Wracam do "Budy"...

Uniwersytet Trzeciego Wieku... Cóż to za dziwadło..??

Z jednej strony miła dla ucha nazwa uczelni, a z drugiej .. hmmm !! Czy zewsząd musi mnie bombardować informacja, że nie jestem już zgrabnym, zdrowym i ślicznym dziewczęciem z ukrytą pod ciemnymi , długimi lokami - głową pełną zwariowanych pomysłów ..? Że moje różowe okulary , które były przez lata bezpiecznie zadomowione na moim ślicznym nosku... wraz ze mną odeszły na zasłużoną emeryturę...?

Młodość..! Gdzie jesteś..? Cóż... teraz można cie znaleźć jedynie na nadgryzionych zębem czasu - starych fotografiach ...

A może powrót do szkolnej ławy da złudne poczucie zatrzymania a nawet cofnięcia się galopującego czasu..??


Zostań w domu...

czwartek, 22 sierpnia 2013

8- Dzieło Wielu Wykonawców...

 Ten post, to w większości będą fotki... wiele fotek...  no, może tylko kilka.

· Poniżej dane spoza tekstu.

(* ===== verification/GoodsSync.v ===== *)
(** * The search index follows the goods

    Every change of a goods writes an outbox event in the same transaction, and the
    worker turns events into documents.  The invariant: where the index differs from
    the goods there is an event that is not done and asks for what is missing; it
    holds while the worker waits for the search service and other requests go on. *)
From S2P Require Import Prelude GoStrings Errors GoMonad Tables GoodsModel GoodsStore GoodsSearch GoodsService GoodsServer GoodsCalls.
Import OutboxEventDO.
Open Scope go_scope.
Definition swept (d d' : goods_db) : Prop :=
  synced d' /\ same_goods d d' /\ all_counted d' /\
  (accepting S -> ids_positive d -> dead_unwanted d -> dead_unwanted d').
Lemma event_quiet now e d : synced d -> all_counted d -> held d e ->
  exists d', worker.processGoodsOutboxEvent S (Some worker.resolve_goods) now e (Env d []) = (Ret tt, Env d' []) /\
    swept d d' /\ (total_left (outbox_rows d') < total_left (outbox_rows d))%nat /\
    (forall e', held d e' -> ID e' <> ID e -> held d' e').
Proof.
  intros Hs Hc Hh. pose proof (held_has _ _ Hh) as He. destruct (event_facts _ _ Hs He) as (_ & Hid & _ & Hask).
  destruct Hh as (r0 & Hr0 & Hse & Ho0 & Hrc0 & Hm0). unfold all_counted in Hc. rewrite Forall_forall in Hc.
  destruct (Hc r0 Hr0 Ho0) as [Hw _]. rewrite Hrc0 in Hw.
  assert (held d e) as Hh by (by exists r0).
  destruct (process_quiet S now e d Hid Hw) as (f & d' & E & Hg & Eo & Hv & Hf). exists d'. split; [exact E|].
  pose proof (process_follows S e now (Env d []) He Hs) as [Hs' Hk]. rewrite E in Hs', Hk. cbn in Hs', Hk.
  pose proof (fun r => held_row d e r (sy_wf _ _ Hs) Hh) as Hrow.
  assert (forall r, outbox.has_id (ID e) r = false -> ID r <> ID e) as Hoff by (intros r Hr; unfold outbox.has_id in Hr; blia).
  split; [split_and!; [done..| |]|split].
  - unfold all_counted. rewrite Eo. apply Forall_forall. intros r (r1 & Hr1 & ->)%marked_elem.
    destruct (outbox.has_id (ID e) r1) eqn:Hi; [|by apply Hc]. destruct (Hrow r1 Hr1 Hi) as (_ & ? & ? & ?).
    eapply verdict_counted; [exact Hv|by apply Hc|done..].
  - intros Ha Hp Hd r Hr Hst. rewrite (wanted_same d d') by done. rewrite Eo in Hr. apply marked_elem in Hr as (r1 & Hr1 & ->).
    destruct (outbox.has_id (ID e) r1) eqn:Hi; [|by apply Hd]. destruct (Hrow r1 Hr1 Hi) as (Hse1 & _).
    destruct (verdict_same e f r1 Hv) as [(_ & _ & E3 & E4 & _) _]. rewrite E3, E4.
    destruct Hse1 as (_ & _ & F3 & F4 & F5). rewrite <- F3, <- F4. intros Hwant.
    assert (0 < AggregateID e) as Hpos.
    { destruct Hse as (_ & _ & G3 & _). rewrite G3. destruct (gw_wf _ (sy_wf _ _ Hs) r0 Hr0) as (_ & _ & Hin & _).
      unfold ids_positive in Hp. rewrite Forall_forall in Hp. by apply Hp. }
    assert (exists payload, Payload e = Json payload) as [payload Hpay].
    { destruct Hask as [(_ & g & pid & -> & _)|(_ & -> & _)]; by eexists. }
    rewrite (Hf payload Hpay) in Hst; [done|]. by apply apply_accepted.
  - rewrite Eo. apply (total_lower_strict _ _ r0); [|done|].
    + intros r Hr. destruct (outbox.has_id (ID e) r) eqn:Hi; [|done]. destruct (Hrow r Hr Hi) as (_ & ? & ? & ?).
      apply Nat.lt_le_incl. by apply (verdict_lower e).
    + assert (outbox.has_id (ID e) r0 = true) as -> by (unfold outbox.has_id; destruct Hse as [E0 _]; blia). by apply (verdict_lower e).
  - intros e' (r & Hr & Hse' & H) Hne. exists r. split; [|done]. rewrite Eo. apply list_elem_of_fmap. exists r. split; [|done].
    destruct (outbox.has_id (ID e) r) eqn:Hi; [|done]. exfalso. apply Hne. destruct Hse' as [E0 _]. unfold outbox.has_id in Hi. blia.
Qed.

#[export] Instance swept_trans : Transitive swept.
Proof.
  intros a b c (_ & G1 & _ & D1) (S2 & G2 & C2 & D2). split_and!; [done|by etrans|done|]. intros Ha Hp Hd. apply D2; [done| |by apply D1].
  unfold ids_positive. by rewrite G1.
Qed.
Lemma events_quiet clock l d : synced d -> all_counted d -> Forall (held d) l -> NoDup (ID <$> l) ->
  exists d', for_each l (fun e => worker.processGoodsOutboxEvent S (Some worker.resolve_goods) (clock e) e) (Env d []) =
    (Ret tt, Env d' []) /\ swept d d' /\ (total_left (outbox_rows d') + length l <= total_left (outbox_rows d))%nat.
Proof.
  revert d. induction l as [|e l IH]; intros d Hs Hc Hl Hn.
  - exists d. split; [done|]. split; [done|]. cbn. lia.
  - apply Forall_cons in Hl as [He Hl]. cbn in Hn. apply NoDup_cons in Hn as [Hni Hn].
    destruct (event_quiet (clock e) e d Hs Hc He) as (d1 & E1 & Hw1 & Ht1 & Hh1). pose proof Hw1 as (Hs1 & _ & Hc1 & _).
    destruct (IH d1) as (d2 & E2 & Hw2 & Ht2); [done..| |done|].
    { apply Forall_forall. intros e' He'. rewrite Forall_forall in Hl. apply Hh1; [by apply Hl|]. intros Hid. apply Hni.
      rewrite <- Hid. by apply list_elem_of_fmap_2. }
    exists d2. split; [|split; [by etrans|cbn; lia]]. cbn [for_each]. by rewrite (bind_run _ _ _ _ _ E1).
Qed.

(** Requeueing and claiming move events between the open states. *)
Lemma moved_swept (p : t -> bool) (f : t -> t) d : synced d -> all_counted d ->
  (forall r, same_event r (f r) /\ RetryCount (f r) = RetryCount r /\ MaxRetryCount (f r) = MaxRetryCount r) ->
  (forall r, p r = true -> open_status r = true /\ open_status (f r) = true) ->
  let d' := set_events ((fun r => if p r then f r else r) <$> outbox_rows d) d in
  swept d d' /\ total_left (outbox_rows d') = total_left (outbox_rows d).
Proof.
  intros Hs Hc Hf Hp d'. assert (forall r, open_status r = true -> Status r <> OutboxStatusDone /\ Status r <> OutboxStatusDead) as Hopen.
  { intros r Hr. split; intros E; unfold open_status in Hr; by rewrite E in Hr. }
  assert (forall r, attempts_left (if p r then f r else r) = attempts_left r) as Hleft.
  { intros r. destruct (p r) eqn:E; [|done]. destruct (Hp r E) as [H1 H2], (Hf r) as (_ & H3 & H4). unfold attempts_left. by rewrite H1, H2, H3, H4. }
  split; [split_and!|].
  - apply synced_map; [done|apply Hf|]. intros r Hr. left. apply Hopen. by apply Hp.
  - done.
  - unfold all_counted in *. cbn. rewrite Forall_fmap. eapply Forall_impl; [exact Hc|]. intros r Hr. cbn. destruct (p r) eqn:E; [|done].
    destruct (Hp r E) as [H1 H2], (Hf r) as (_ & H3 & H4). unfold counted. rewrite H3, H4. intros _. by apply Hr.
  - intros _ _ Hd r Hr Hst. rewrite (wanted_same d d') by done. cbn in Hr. apply list_elem_of_fmap in Hr as (r0 & -> & Hr0).
    destruct (p r0) eqn:E; [|by apply Hd]. by destruct (Hopen _ (proj2 (Hp r0 E))).
  - cbn. unfold total_left. induction (outbox_rows d) as [|r l IH]; [done|]. rewrite fmap_cons. simpl. by rewrite Hleft, IH.
Qed.

Lemma ClaimPending_quiet now d :
  let l := page 0 20 (List.filter (outbox.due OutboxTopicGoodsSync now) (outbox_rows d)) in
  outbox.ClaimPending OutboxTopicGoodsSync worker.outboxBatchSize now (Env d []) =
    (Ret l, Env (set_events ((fun e => if bool_decide (ID e ∈ ID <$> l) && seqb (Status e) OutboxStatusPending
                                      then outbox.claimed OutboxTopicGoodsSync now e else e) <$> outbox_rows d) d) []).
Proof.
  intros l. unfold outbox.ClaimPending. apply transaction_run.
  rewrite (bind_run _ _ _ l (Env d [])) by done. clearbody l. destruct l as [|e l].
  - unfold ret. cbn. rewrite list_fmap_id. by destruct d.
  - reflexivity.
Qed.
(** C8: the outbox settles: whatever the search service refuses, each event is tried a
    bounded number of times; sweeps that come late enough, as many as the attempts the
    open events have left, end with every event done or dead. *)
Theorem sweeps_settle `{!quiet_store S} `{!sql_order_laws O} times d :
  greachable d -> all_counted d -> late_sweeps times d -> (total_left (outbox_rows d) <= length times)%nat ->
  forall e, e ∈ outbox_rows (sweeps times d) -> Status e = OutboxStatusDone \/ Status e = OutboxStatusDead.
Proof.
  intros Hd Hc Hl Hn e He.
  destruct (sweeps_quiet times d (greachable_synced d Hd) Hc (greachable_statuses d Hd) Hl Hn) as (_ & Hk & Hz).
  apply closed_status; [|by apply (none_left _ e Hz)]. unfold known_statuses in Hk. rewrite Forall_forall in Hk. by apply Hk.
Qed.

(** C7: and the index catches up.  From a reachable state in which goods have
    positive ids, events count their attempts and no dead event asks for what its
    goods is now (only a replay repairs those): when nothing fails, no other call
    runs and the search service takes what it is sent, as many late enough sweeps
    as the open events have attempts left leave the index equal to the catalogue
    of the goods they started from. *)
Theorem sweeps_restore_index `{!quiet_store S} `{!accepting S} `{!sql_order_laws O} times d :
  greachable d -> all_counted d -> ids_positive d -> dead_unwanted d -> late_sweeps times d ->
  (total_left (outbox_rows d) <= length times)%nat ->
  search_index (sweeps times d) = catalog_index d.
Proof.
  intros Hd Hc Hp Hu Hl Hn.
  destruct (sweeps_quiet times d (greachable_synced d Hd) Hc (greachable_statuses d Hd) Hl Hn) as ((Hs & Hg & _ & Hdead) & Hk & Hz).
  assert (catalog_index d = catalog_index (sweeps times d)) as -> by (unfold catalog_index; by rewrite Hg).
  apply synced_settled; [done|]. intros e He Hst. apply Hdead; [done..|]. unfold known_statuses in Hk. rewrite Forall_forall in Hk.
  destruct (closed_status e); [by apply Hk|by apply (none_left _ e Hz)|done|done].
Qed.
End Service.

(** ** A service to evaluate on *)
Definition plain_order : sql_order := {|
  order_goods := fun _ l => l; order_categories := fun _ l => l; order_brands := fun _ l => l;
  order_banners := fun _ l => l; order_relations := fun _ l => l |}.
Lemma plain_order_laws : sql_order_laws plain_order.
Proof. by split. Defined.
(** A search service that answers at once, and refuses when the fault list says so. *)
Definition memory_client : elastic_client := {|
  es_index := fun _ id doc => stmt (fun d => (Ret tt, put_doc id doc d));
  es_delete := fun _ id => stmt (fun d => (Ret tt, delete_doc id d));
  es_search := fun _ _ _ _ => query (fun d => MkSearchResult (Z.of_nat (size (search_index d))) (inl <$> (map_to_list (search_index d)).*2));
  IsNotFound := fun _ => false |}.
Lemma memory_client_laws (oth : goods_db -> goods_db -> Prop) : PreOrder oth -> elastic_laws memory_client oth.
Proof.
  intros Ho. split; intros id; [intros doc s|intros s]; exists (e_db s); (split; [reflexivity|]); cbn; unfold stmt;
    destruct s as [d [|[m|] f]]; cbn; (left + idtac); reflexivity.
Qed.
Definition memory_store : searchGoodsStore := searchGoods.store (E := memory_client).
Definition play (evs : list (gevent * list (option string))) (d : goods_db) : goods_db :=
  fold_left (fun d ev => e_db (run_gevent (O := plain_order) memory_store ev.1 (Env d ev.2)).2) evs d.

Definition pen (name : string) (id price : Z) : CreateGoodsInfo :=
  MkCreateGoodsInfo id name "P-1" 0 "" "" false [] [] "" false false true 1 1 price price "" "" "shop".
Definition opening : list (gevent * list (option string)) :=
  [(GCall (HCreateBrand (Some (MkBrandInfo 0 "Acme" ""))), []);
   (GCall (HCreateCategory (Some (MkCategoryInfo 0 "Pens" 0 1 false))), []);
   (GCall (HCreateGoods 100 (Some (pen " blue pen " 0 250))), [])].
(** The search service refuses the first write; the worker tries again later. *)
Definition recovered : list (gevent * list (option string)) :=
  opening ++ [(GSweep 200 (fun _ => 200), repeat None 9 ++ [Some "503"]); (GSweep 5000000000 (fun _ => 0), [])].
Definition later : Z * (t -> Z) := (5000000000, fun _ => 0).

Lemma memory_others : search_laws memory_store (others (H := plain_order)).
Proof.
  apply store_laws. apply memory_client_laws. unfold others. split; [by intros d|]. intros a b c. apply rtc_trans.
Qed.
Lemma memory_quiet : quiet_store memory_store.
Proof.
  split; [apply store_laws, memory_client_laws; exact _| |].
  - intros g d. cbn. unfold searchGoods.Update, searchGoods.Create, fail_if. by destruct (GoodsSearchDO.ID g <=? 0).
  - intros id d. cbn. unfold searchGoods.Delete, fail_if. by destruct (id =? 0).
Qed.
Lemma memory_accepting : accepting memory_store.
Proof.
  split.
  - intros g d Hg. cbn. unfold searchGoods.Update, searchGoods.Create, fail_if. by rewrite (proj2 (Z.leb_gt _ _) Hg).
  - intros id d Hid. cbn. unfold searchGoods.Delete, fail_if. by rewrite (proj2 (Z.eqb_neq _ _) Hid).
Qed.

Lemma play_reachable evs d : Forall (fun ev => typed_gevent ev.1) evs ->
  greachable (O := plain_order) memory_store d -> greachable (O := plain_order) memory_store (play evs d).
Proof.
  unfold play. revert d. induction evs as [|[ev f] evs IH]; intros d H Hd; [done|]. apply Forall_cons in H as [H1 H2].
  cbn [fold_left]. apply IH; [done|]. by apply gr_step.
Qed.
Definition opened : goods_db := play opening empty_goods_db.
Definition refused : goods_db := play (take 4 recovered) empty_goods_db.
Lemma opened_reachable : greachable (O := plain_order) memory_store opened.
Proof. apply play_reachable; [|constructor]. by repeat constructor. Qed.
Lemma refused_reachable : greachable (O := plain_order) memory_store refused.
Proof. apply play_reachable; [|constructor]. by repeat constructor. Qed.

Lemma index_follows_goods_witness :
  let d := play recovered empty_goods_db in
  (forall id, is_int32 id -> indexed d id = doc d id \/ open_event None d id) /\
  search_index d = catalog_index d /\ size (search_index d) = 1%nat.
Proof.
  intros d. assert (greachable (O := plain_order) memory_store d) as Hd.
  { apply play_reachable; [|constructor]. by repeat constructor. }
  destruct (index_follows_goods (O := plain_order) memory_store d Hd (search_laws0 := memory_others) (sql_order_laws0 := plain_order_laws))
    as [H1 H2].
  split; [exact H1|]. split; [|vm_compute; reflexivity]. apply H2. intros e He Hst. exfalso. apply Hst. clear Hst H1 H2 Hd. revert e He.
  apply Forall_forall. vm_compute. repeat constructor.
Defined.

 Obrazek sopockiego mola (format A4)  został pocięty na  36 części.  Zadanie polegało na przeniesieniu treści  każdego z tych  maleństw, na 36-cio krotnie większe płótno. 


Seniorki przez dwa dni pracowały w radosnej udręce i tak powstawało nietypowe dzieło...


 Bądź co bądź, niezła sterta się uzbierała...  I kto się w tym wszystkim rozezna,,??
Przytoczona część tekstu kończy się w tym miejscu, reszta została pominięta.